À cela, pas un mot de réponse de la dame du logis. En revanche, questions subites sur la pluie et le beau temps. Marivaux, qui sait entendre ce qu’on ne dit pas, observe que « ce silence ébauche un éloge ».

« On m’assurait l’autre jour, reprend une des personnes présentes, que son mari était jaloux, et il est vrai qu’on peut l’être à moins.

— Lui jaloux ? réplique la maîtresse de la maison, c’est un conte que cela ! Madame *** est d’une conduite si sage que cette faiblesse-là ne serait pas pardonnable à son mari ; et d’ailleurs, c’est une femme qui a beaucoup d’agréments, il est vrai ; mais n’avez-vous pas remarqué qu’elle est d’une physionomie extrêmement triste ?…

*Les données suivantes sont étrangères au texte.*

(** A peer can sign itself off while it stays connected.  [loopRead] hands the
    type of a message to the handler as the connection delivered it, and two
    types mean "connected" and "closed" to the handler.  A peer that sends a
    message of the second kind is still in the table and still read, but the
    handler believes it gone. *)
Theorem peer_can_forge_close :
  exists p : p2p unit unit, rtc (step (fun _ => True)) node_a p /\
    peers p !! "b" = Some 0%nat /\ loops p !! 0%nat = Some Reading /\
    view (events p) !! "b" = None.
Proof.
  exists (loopRead_message node_ab 0%nat peer_b (BinaryMessage (Some (mkMsg PeerClosed None)))).1.
  split; [|repeat split; reflexivity].
  eapply rtc_r; [apply node_ab_run|]. by apply step_message.
Qed.
(** C28: a request brings the blocks.  Node [b]'s snapshot chain holds the blocks
    [bs] and [a] asks it, through its fetcher, for [n > 0] blocks from the block
    [v] at index [i] down.  If [a] has asked for none of the hashes before, the
    times of the blocks can be encoded and the network loses nothing, the four messages that follow (the request for
    hashes, the hashes, the request for their blocks, the blocks) run without a
    panic and leave in [a]'s snapshot pool the blocks [i], [i - 1], ... of [bs], [n]
    of them or down to the first one. *)
Theorem exchange_brings_blocks {D} `{JsonLaws D} {St} `{Stack St} {L} `{ChainListener L} now ordA ordB
    (a b : syncer (list (Msg D)) (pool St L)) bs i v n :
  encodable (D := D) -> range_order ordA -> range_order ordB ->
  snap_repr "" (Blockchain.store (bc (rw b))) (Blockchain.sc (bc (rw b))) bs ->
  bs !! i = Some v -> 0 < n -> net a = [] -> net b = [] ->
  fetchedHashs a !! (Hash v +:+ Itoa (Height v)) = None ->
  (forall u, u ∈ bs -> dated u) ->
  (forall u, u ∈ bs -> fetchedHashs a !! Hash u = None /\ Hash u <> Hash v +:+ Itoa (Height v)) ->
  exists a', exchange now ordA ordB a b (mkFetchRequest "" (Height v) (Hash v) n) = Ret a' /\
    forall j u, bs !! j = Some u -> (j <= i)%nat -> Z.of_nat i - n < Z.of_nat j ->
      in_pool (rw a') u.
Proof.
  intros He HoA HoB R Hi Hn Ha Hb Hk Hdated Hfresh.
  destruct (exchange_spec now ordA ordB a b bs i v n He HoA HoB R Hi Hn Ha Hb (fresh_granted _ _ _ Hk)) as (a' & E & Hw).
  { intros u Hu%blocks_below_sub. destruct (Hfresh u Hu) as [Hf Hx]. split; [by apply Hdated|].
    split; [by apply fresh_granted|done]. }
  exists a'. split; [exact E|]. intros j u Hj Hji Hjn. rewrite Hw. apply (proj1 (add_all_in_pool _ _)).
  apply (blocks_below_elem _ _ _ j); [done|done| |done]. by eapply lookup_lt_Some.
Qed.

(** ** The pace of retries *)
Section retry.
Import Retry.

(** What happens at the policy: a hash is asked for, or its block is delivered. *)
Inductive op := Ask (x : string) (t : Z) | Delivered (x : string) (t : Z).

(** [os] happens, in which [x] is not delivered and every question for [x] is answered
    no; their number, and the policy after them. *)
Fixpoint refused (x : string) (p : gmap string RetryStatus) (os : list op) : option (nat * gmap string RetryStatus) :=
  match os with
  | [] => Some (0%nat, p)
  | Ask y t :: os =>
      let '(p, ok) := Retry.retry t p y in
      if decide (y = x) then
        if (ok : bool) then None else '(k, p) ← refused x p os; Some (S k, p)
      else refused x p os
  | Delivered y t :: os => if decide (y = x) then None else refused x (mark_done t p y) os
  end.

(** The status of [x]: [c] questions since the time [t] of the last yes or delivery. *)
Definition waits (p : gmap string RetryStatus) (x : string) (d : bool) (c t : Z) : Prop :=
  exists s, p !! x = Some s /\ cnt s = c /\ Retry.done s = d /\ (if d then dtime s else ftime s) = t.

Definition pace (d : bool) (c t now : Z) : Prop :=
  if d then 5 < c /\ t + 3 * Second < now else 10 < c /\ t + 2 * Second < now.

Lemma retry_waits p x d c t now :
  waits p x d c t -> in64 (c + 1) ->
  let '(p', ok) := Retry.retry now p x in
  (ok = true <-> pace d (c + 1) t now) /\ (ok = false -> waits p' x d (c + 1) t) /\
  (ok = true -> waits p' x false 1 now).
Proof.
  intros (s & Hs & Hc & Hd & Ht) Hin. unfold Retry.retry, pace. rewrite Hs. cbn [Retry.done inc cnt ftime dtime].
  rewrite Hd, Hc, wrap64_id by done.
  destruct d; cbn [Retry.done] in *; rewrite Ht; case_decide as Hy; cbn; (split; [split; [|try done]; by try lia|]);
    (split; [try done|try done]); intros _; (eexists; split; [apply lookup_insert_eq|]); cbn; rewrite ?Hc, ?Hd, ?wrap64_id by done; auto.
Qed.

Lemma retry_other p x y now : x <> y -> fst (Retry.retry now p y) !! x = p !! x.
Proof.
  intros Hne. unfold Retry.retry. destruct (p !! y) as [s|]; [|cbn; by rewrite lookup_insert_ne].
  destruct (Retry.done (inc s)); case_decide; cbn; by rewrite lookup_insert_ne.
Qed.
Lemma mark_done_waits p x now : waits (mark_done now p x) x true 0 now.
Proof. unfold mark_done. destruct (p !! x); (eexists; split; [apply lookup_insert_eq|done]). Qed.
Lemma mark_done_other p x y now : x <> y -> mark_done now p y !! x = p !! x.
Proof. intros Hne. unfold mark_done. destruct (p !! y); by rewrite lookup_insert_ne. Qed.

Lemma refused_waits x p os k p' d c t :
  refused x p os = Some (k, p') -> waits p x d c t -> 0 <= c -> c + Z.of_nat (length os) < 2 ^ 63 ->
  (k <= length os)%nat /\ waits p' x d (c + Z.of_nat k) t.
Proof.
  revert p c k. induction os as [|[y now|y now] os IH]; intros p c k E Hw Hc Hlen; cbn [refused length] in *.
  - injection E as <- <-. split; [done|]. by rewrite Z.add_0_r.
  - destruct (decide (y = x)) as [->|Hne].
    + pose proof (retry_waits p x d c t now Hw ltac:(unfold in64; lia)) as Hr.
      destruct (Retry.retry now p x) as [p1 [|]]; [done|]. destruct Hr as (_ & Hw1 & _).
      apply bind_Some in E as ([k1 p2] & E & [= <- <-]).
      destruct (IH p1 (c + 1) k1 E (Hw1 eq_refl)) as [Hk Hw2]; [lia|lia|]. split; [lia|].
      by replace (c + Z.of_nat (S k1)) with (c + 1 + Z.of_nat k1) by lia.
    + pose proof (retry_other p x y now (not_eq_sym Hne)) as Eo. destruct (Retry.retry now p y) as [p1 ok].
      cbn [fst] in Eo. destruct (IH p1 c k E) as [Hk Hw1]; [unfold waits; by rewrite Eo|lia|lia|]. split; [lia|done].
  - destruct (decide (y = x)) as [|Hne]; [done|].
    destruct (IH (mark_done now p y) c k E) as [Hk Hw1];
      [unfold waits; by rewrite mark_done_other by by apply not_eq_sym|lia|lia|]. split; [lia|done].
Qed.

End retry.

— Il me semble que non, hasarde un des interlocuteurs.

— Peut-être que je me trompe ; mais, comme elle n’a guère de teint, qu’elle a je ne sais quoi d’un peu rude dans les yeux….

— Elle, guère de teint et du rude dans les yeux ! s’écrie quelqu’un. Je lui ai toujours trouvé les yeux vifs, et la dernière fois que nous la vîmes, elle était plus vermeille qu’une rose….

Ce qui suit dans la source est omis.